Masa depan pendidikan nasional belum sepenuhnya cerah. Indonesia masih gamang dalam menerapkan sistem pendidikan, apakah berbasis keterampilan seperti yang diterapkan di China, Jepang, dan Korea Selatan ataukah mengarah pada peningkatan kreativitas, seperti yang diperlihatkan di lembaga-lembaga pendidikan di Amerika Serikat (AS) dan Jerman.

"Idealnya, keduanya itu bisa kita jadikan kiblat," kata Kalla, dalam satu kesempatan bertemu para rektor perguruan tinggi pendidikan negeri di Istana Wakil Presiden di Jakarta, beberapa waktu lalu.

Menurut dia, rendahnya kualitas pendidikan merupakan persoalan serius, terutama dalam mendongkrak daya saing Indonesia dalam dunia global.

Apalagi, indeks persaingan global Indonesia dalam dua tahun terakhir mengalami penurunan dari peringkat ke-41 pada 2014 menjadi peringkat ke-38 pada 2016. Memang persoalan kualitas pendidikan bukan satu-satunya faktor yang memicu penurunan daya saing Indonesia tersebut.

Menurut World Economic Forum (WEF) sebagaimana dikutip oleh Menteri Riset Teknologi dan Pendidikan Tinggi (Menristek Dikti) M. Nasir ada tiga faktor yang menjadikan indeks persaingan global Indonesia anjlok, yakni masih maraknya praktik korupsi, rumitnya pelayanan birokrasi, dan rendahnya kualitas infrastuktur.

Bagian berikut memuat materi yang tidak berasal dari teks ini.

(** No storage on the device: a sufficient condition for a write to be allowed. *)
Definition storage_elsewhere (s : sys) : bool :=
  forallb (λ b, negb (sk_bdev b =? orig_bdev (area s))) (blocks (storage s)).

Lemma storage_elsewhere_spec s addr : storage_elsewhere s = true → ¬ excluded s addr.
Proof.
  unfold storage_elsewhere, excluded, covered. rewrite forallb_forall. intros H He.
  apply Exists_exists in He as (b & Hb & Hh). apply list_elem_of_In in Hb. specialize (H b Hb).
  destruct Hh as [E _]. apply negb_true_iff, Z.eqb_neq in H. congruence.
Qed.

Definition guard_opt {A} (b : bool) (x : A) : option A := if b then Some x else None.

Definition exec (a : action) (σ : cow) : option cow :=
  let s := cw_sys σ in
  if corrupt_flag (area s) then None
  else
    match a with
    | ASubmit w =>
        match wr_phase w, wr_plug w with
        | PCopy off, [] =>
            guard_opt ((0 <=? wr_sector w) && (0 <? wr_count w) &&
                       (off =? round_down (wr_sector w) (sectors s)))
              {| σ with cw_writers := cw_writers σ ++ [w] |}
        | _, _ => None
        end
    | AWriter i =>
        match cw_writers σ !! i with
        | None => None
        | Some w =>
            let '((r, ret), s') := writer_turn w s in
            guard_opt (storage_elsewhere s && (signals || negb (ret =? - EINTR)))
              {| σ with cw_sys := s';
                 cw_writers := match r with
                               | Some w' => <[i := w']> (cw_writers σ)
                               | None => delete i (cw_writers σ)
                               end |}
        end
    | ABioEnd n k status =>
        match chunk_map (area s) !! n with
        | Some c =>
            match chunk_io c with
            | Some io => guard_opt (negb (io_plugged io)) {| σ with cw_sys := (bio_end n k status s).2 |}
            | None => None
            end
        | None => None
        end
    | ANotify n =>
        match chunk_map (area s) !! n with
        | Some c =>
            match chunk_io c with
            | Some io => guard_opt (io_notified io) {| σ with cw_sys := (diff_io_notify_cb n s).2 |}
            | None => None
            end
        | None => None
        end
    | ACache => Some {| σ with cw_sys := (cache_release_turn s).2 |}
    | AImageStart wr =>
        match ctx_chunk (cw_ctx σ) with
        | None => Some {| σ with cw_ctx := diff_area_image_ctx_init wr |}
        | Some _ => None
        end
    | AImageTurn v pos =>
        let '((st, ctx', v', pos'), s') := image_turn (cw_ctx σ) v pos s in
        guard_opt ((0 <=? pos) && (0 <? bv_left v))
          {| σ with cw_sys := s'; cw_ctx := ctx'; cw_img := img_after (cw_ctx σ) v v' pos (cw_img σ) |}
    | AImageDone =>
        Some {| σ with cw_sys := (diff_area_image_ctx_done (cw_ctx σ) s).2;
                cw_ctx := {| ctx_is_write := ctx_is_write (cw_ctx σ); ctx_chunk := None |} |}
    end.

Lemma guard_opt_Some {A} b (x y : A) : guard_opt b x = Some y → b = true ∧ x = y.
Proof. destruct b; simpl; [|done]. by intros [= <-]. Qed.

Lemma run_unit (m : AM unit) s : m s = (tt, (m s).2).
Proof. by destruct (m s) as [[] ?]. Qed.

Definition is_submit (a : action) : bool := match a with ASubmit _ => true | _ => false end.

Lemma exec_task a σ σ' :
  exec a σ = Some σ' → is_submit a = false →
  task_step signals σ σ' ∧ corrupt_flag (area (cw_sys σ)) = false.
Proof.
  unfold exec. destruct (corrupt_flag (area (cw_sys σ))) eqn:Hcf; [done|]. intros H Ha. split; [|done]. revert H.
  destruct a as [w|i|n k status|n| |wr|v pos|]; [done|..].
  - destruct (cw_writers σ !! i) as [w|] eqn:Hi; [|done].
    destruct (writer_turn w (cw_sys σ)) as [[r ret] s'] eqn:Ht. intros [Hg <-]%guard_opt_Some.
    bool_hyps. eapply task_writer; try done.
    + intros _ addr _. by apply storage_elsewhere_spec.
    + intros ->. by apply Z.eqb_neq, negb_true_iff.
  - destruct (chunk_map (area (cw_sys σ)) !! n) as [c|] eqn:Hc; [|done].
    destruct (chunk_io c) as [io|] eqn:Hio; [|done]. intros [Hg <-]%guard_opt_Some. bool_hyps.
    eapply task_bio_end; try done. apply run_unit.
  - destruct (chunk_map (area (cw_sys σ)) !! n) as [c|] eqn:Hc; [|done].
    destruct (chunk_io c) as [io|] eqn:Hio; [|done]. intros [Hg <-]%guard_opt_Some.
    eapply task_notify; try done. apply run_unit.
  - intros [= <-]. eapply task_cache_release. apply surjective_pairing.
  - destruct (ctx_chunk (cw_ctx σ)) eqn:Hn; [done|]. intros [= <-]. by apply task_image_start.
  - destruct (image_turn (cw_ctx σ) v pos (cw_sys σ)) as [[[[st ctx'] v'] pos'] s'] eqn:Ht.
    intros [Hg <-]%guard_opt_Some. bool_hyps. by eapply task_image_turn.
  - intros [= <-]. eapply task_image_done. apply run_unit.
Qed.

Lemma exec_step a σ σ' : exec a σ = Some σ' → cow_step signals σ σ'.
Proof.
  intros E. destruct (is_submit a) eqn:Ha; [|destruct (exec_task a σ σ' E Ha); by apply task_step_cow].
  destruct a as [w| | | | | | |]; try done. revert E. unfold exec. destruct (corrupt_flag _); [done|].
  destruct (wr_phase w) as [off|off|] eqn:Hp; try done. destruct (wr_plug w) eqn:Hpl; [|done].
  intros [Hg <-]%guard_opt_Some. bool_hyps. apply step_submit; try lia; try done. congruence.
Qed.

Fixpoint run (acts : list action) (σ : cow) : option cow :=
  match acts with
  | [] => Some σ
  | a :: acts => match exec a σ with Some σ' => run acts σ' | None => None end
  end.

Lemma run_reach acts σ σ' : run acts σ = Some σ' → rtc (cow_step signals) σ σ'.
Proof.
  revert σ. induction acts as [|a acts IH]; intros σ; simpl; [by intros [= <-]|].
  destruct (exec a σ) as [σ1|] eqn:E; [|done]. intros H. eapply rtc_l; [by eapply exec_step|eauto].
Qed.
End exec.

(** ** Properties *)

Section properties.
Context {P : ModuleParams}.


(** Where a chunk's data is, when it no longer depends on the device. *)
Definition saved (s : sys) (img : Z → Z) (n : Z) (c : chunk) : Prop :=
  (∃ b, chunk_buffer c = Some b ∧ agree s img n c (buf_at b)) ∨
  (∃ r, chunk_region c = Some r ∧ stored c = true ∧ agree s img n c (on_region s r)).

Lemma safe_saved s img rl n c : chunk_ok s img rl n c → safe c = true → saved s img n c.
Proof.
  intros [B D U] Hsf. destruct (ready c) eqn:Hr; [left; by apply (do_ready _ _ _ _ _ D)|right].
  assert (Hd : dirty c = false).
  { destruct (dirty c) eqn:Hd; [|done]. pose proof (do_dirty _ _ _ _ _ D Hd). congruence. }
  unfold safe in Hsf. rewrite Hd in Hsf. destruct (do_stored _ _ _ _ _ D Hsf) as (r & Hrg & Ha).
  exists r. split_and!; try done. apply Ha; [done|]. apply bool_decide_eq_false_2. intros ->.
  inversion U. congruence.
Qed.


End properties.

(** ** A run *)

Definition ex_chunk (n : Z) : chunk :=
  {| number := n; chunk_sector_count := 8; lock := false; state := 0; chunk_buffer := None;
     chunk_region := None; chunk_io := None |}.

(** Two chunks of one page each on device 1; the storage is on device 8. *)
Definition ex_area : diff_area :=
  {| area_kref := 1; orig_bdev := 1; chunk_shift := 12; chunk_count := 2;
     chunk_map := <[0 := ex_chunk 0]> (<[1 := ex_chunk 1]> ∅);
     read_cache_queue := []; read_cache_count := 0; write_cache_queue := []; write_cache_count := 0;
     cache_release_work := false; pool := {| free_diff_buffers := []; free_diff_buffers_count := 0 |};
     corrupt_flag := false; pending_io_count := 0 |}.

Definition ex_cow (oracle : list Z) : cow :=
  {| cw_sys := {| area := ex_area; storage := ex_storage;
                  kern := {| ex_world with w_oracle := oracle |}; oops := false; hung := false |};
     cw_writers := []; cw_ctx := diff_area_image_ctx_init false; cw_img := λ a, a mod 251 |}.

Lemma ex_cow_init oracle : cow_init (ex_cow oracle).
Proof.
  split; try done.
  - split; [exact ex_storage_wf|split; [done|constructor]|cbn; lia].
  - split; try done. intros n c. cbn. rewrite !lookup_insert_Some, lookup_empty.
    intros [[<- <-]|[? [[<- <-]|[? ?]]]]; [..|done]; split; cbn; try done; vm_compute; done.
Qed.

(** A bio of [count] sectors of sevens. *)
Definition ex_writer (sector count : Z) (nowait : bool) : writer :=
  {| wr_sector := sector; wr_count := count; wr_nowait := nowait; wr_data := λ _, 7;
     wr_phase := PCopy (round_down sector 8); wr_plug := [] |}.

Definition ex_bvec : bvec := {| bv_data := λ _, 0; bv_pos := 0; bv_left := 4096 |}.

Definition byte_of {A} (r : option (A * Z)) : option Z := snd <$> r.

(** The whole way of one write: the old data is loaded, stored and cached, then
    the write passes. *)
Definition ex_actions : list action :=
  [ASubmit (ex_writer 2 4 false); AWriter 0; AWriter 0; ABioEnd 0 0 0; ANotify 0; AWriter 0;
   ABioEnd 0 0 0; ANotify 0; AWriter 0; AWriter 0].

(** The state a run from [ex_cow oracle] ends in. *)
Definition ex_run (signals : bool) (acts : list action) (oracle : list Z) : cow :=
  default (ex_cow []) (run (P:=default_params) signals acts (ex_cow oracle)).

Definition is_some {A} (o : option A) : bool := match o with Some _ => true | None => false end.

Lemma ex_run_reach signals acts oracle :
  is_some (run (P:=default_params) signals acts (ex_cow oracle)) = true →
  rtc (cow_step (P:=default_params) signals) (ex_cow oracle) (ex_run signals acts oracle).
Proof.
  unfold ex_run. destruct (run signals acts (ex_cow oracle)) as [σ|] eqn:E; [|done].
  intros _. by eapply run_reach.
Qed.

Lemma chunk_at_spec n s :
  is_some (chunk_map (area s) !! n) = true → at_chunk n (chunk_at (area s) n) s.
Proof. unfold at_chunk, chunk_at. by destruct (chunk_map (area s) !! n). Qed.

(** What a read of the first chunk of the image returns in a state. *)
Definition ex_read (σ : cow) : option blk_status * diff_area_image_ctx * bvec * Z * sys :=
  image_turn (P:=default_params) (cw_ctx σ) ex_bvec 0 (cw_sys σ).

Lemma ex_read_eq σ :
  image_turn (P:=default_params) (cw_ctx σ) ex_bvec 0 (cw_sys σ) =
    (((ex_read σ).1.1.1.1, (ex_read σ).1.1.1.2, (ex_read σ).1.1.2, (ex_read σ).1.2), (ex_read σ).2).
Proof. unfold ex_read. by destruct (image_turn _ _ _ _) as [[[[? ?] ?] ?] ?]. Qed.




(** *** Two ways in which the code loses the image *)

(** A second writer is killed while it sleeps on a chunk that is being loaded. *)
Definition ex_killed : list action :=
  [ASubmit (ex_writer 0 8 false); AWriter 0; AWriter 0; ASubmit (ex_writer 2 4 false);
   AWriter 1; AWriter 1; ABioEnd 0 0 0; ANotify 0; ABioEnd 0 0 0; ANotify 0].

(** C37: a killed writer corrupts the image silently. When signals can kill a
    writer that sleeps in [diff_area_copy], a state can be reached in which the
    area is not marked corrupted, no write to the image has happened, and a read
    of the image succeeds with a byte that the device got after the snapshot. *)
Theorem cow_killed_writer_corrupts :
  ∃ σ v' s', rtc (cow_step (P:=default_params) true) (ex_cow [0; 0; 0; 0; 1]) σ ∧
    corrupt_flag (area (cw_sys σ)) = false ∧ cw_img σ 1030 = 1030 mod 251 ∧
    (∃ ctx', image_turn (P:=default_params) (cw_ctx σ) ex_bvec 0 (cw_sys σ) =
               ((None, ctx', v', 8), s')) ∧
    corrupt_flag (area s') = false ∧ ¬ excluded s' 1030 ∧ in_area s' 1030 ∧
    bv_data v' 1030 = 7 ∧ 7 ≠ 1030 mod 251.
Proof.
  set (σ := ex_run true ex_killed [0; 0; 0; 0; 1]). exists σ, (ex_read σ).1.1.2, (ex_read σ).2.
  split; [apply ex_run_reach; vm_compute; reflexivity|].
  split; [vm_compute; reflexivity|]. split; [vm_compute; reflexivity|].
  split; [|split; [vm_compute; reflexivity|]].
  { exists (ex_read σ).1.1.1.2. rewrite ex_read_eq. f_equal. }
  split; [apply storage_elsewhere_spec; vm_compute; reflexivity|].
  split; [eexists 0, _; split; [apply chunk_at_spec; vm_compute; reflexivity|]; vm_compute; split; congruence|].
  split; [vm_compute; reflexivity|]. vm_compute. congruence.
Qed.

(** A write that must not wait meets a chunk the image's worker holds. *)
Definition ex_nowait : list action :=
  [AImageTurn ex_bvec 8; ASubmit (ex_writer 0 16 true); AWriter 0; AWriter 0; AImageDone].

(** C38: a refused write leaves a chunk locked for ever. A bio with [REQ_NOWAIT]
    over two chunks starts loading the first, finds the second in use and is
    refused with [-EAGAIN]; the bio that was to load the first chunk is still in
    the task's list and is dropped with it. In the state reached no task is left,
    nothing is marked corrupted, the chunk's semaphore is held, its request has
    been submitted by no one and is counted as pending; readers of the image and
    writers to the chunk sleep. *)
Theorem cow_refused_write_leaks_lock :
  ∃ σ c io, rtc (cow_step (P:=default_params) false) (ex_cow []) σ ∧
    corrupt_flag (area (cw_sys σ)) = false ∧ cw_writers σ = [] ∧ ctx_chunk (cw_ctx σ) = None ∧
    at_chunk 0 c (cw_sys σ) ∧ lock c = true ∧ chunk_io c = Some io ∧
    io_plugged io = true ∧ io_notified io = false ∧ pending_io_count (area (cw_sys σ)) = 1 ∧
    (ex_read σ).1.1.1.1 = Some BLK_STS_SLEEP ∧
    (copy_turn (P:=default_params) 0 false (cw_sys σ)).1 = Sleep.
Proof.
  exists (ex_run false ex_nowait []). eexists _, _.
  split; [apply ex_run_reach; vm_compute; reflexivity|].
  split; [vm_compute; reflexivity|]. split; [vm_compute; reflexivity|]. split; [vm_compute; reflexivity|].
  split; [apply chunk_at_spec; vm_compute; reflexivity|].
  split_and!; vm_compute; reflexivity.
Qed.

Sektor pendidikan di Indonesia, sebagaimana data WEF, termasuk kategori terbaik (best). Namun, fakta lain dari 140 negara yang dihitung indeks persaingan global, bidang pendidikan di Indonesia berada di peringkat ke-65.

Hal itu tentu menjadi persoalan serius karena masyarakat Indonesia harus menghadapi persaingan bebas di kawasan Asia Tenggara. Jika tidak ingin tertinggal lebih jauh lagi dengan negara sekawasan, maka Indonesia harus bekerja keras membenahi persoalan di bidang pendidikan itu.

Walau begitu, Wapres Kalla menanggapi data yang disajikan oleh WEF tersebut secara arif. "Sebenarnya kita sudah berupaya keras, tapi negara lain jauh lebih baik lagi dari kita, sehingga peringkat kita menurun," demikian M. Jusuf Kalla.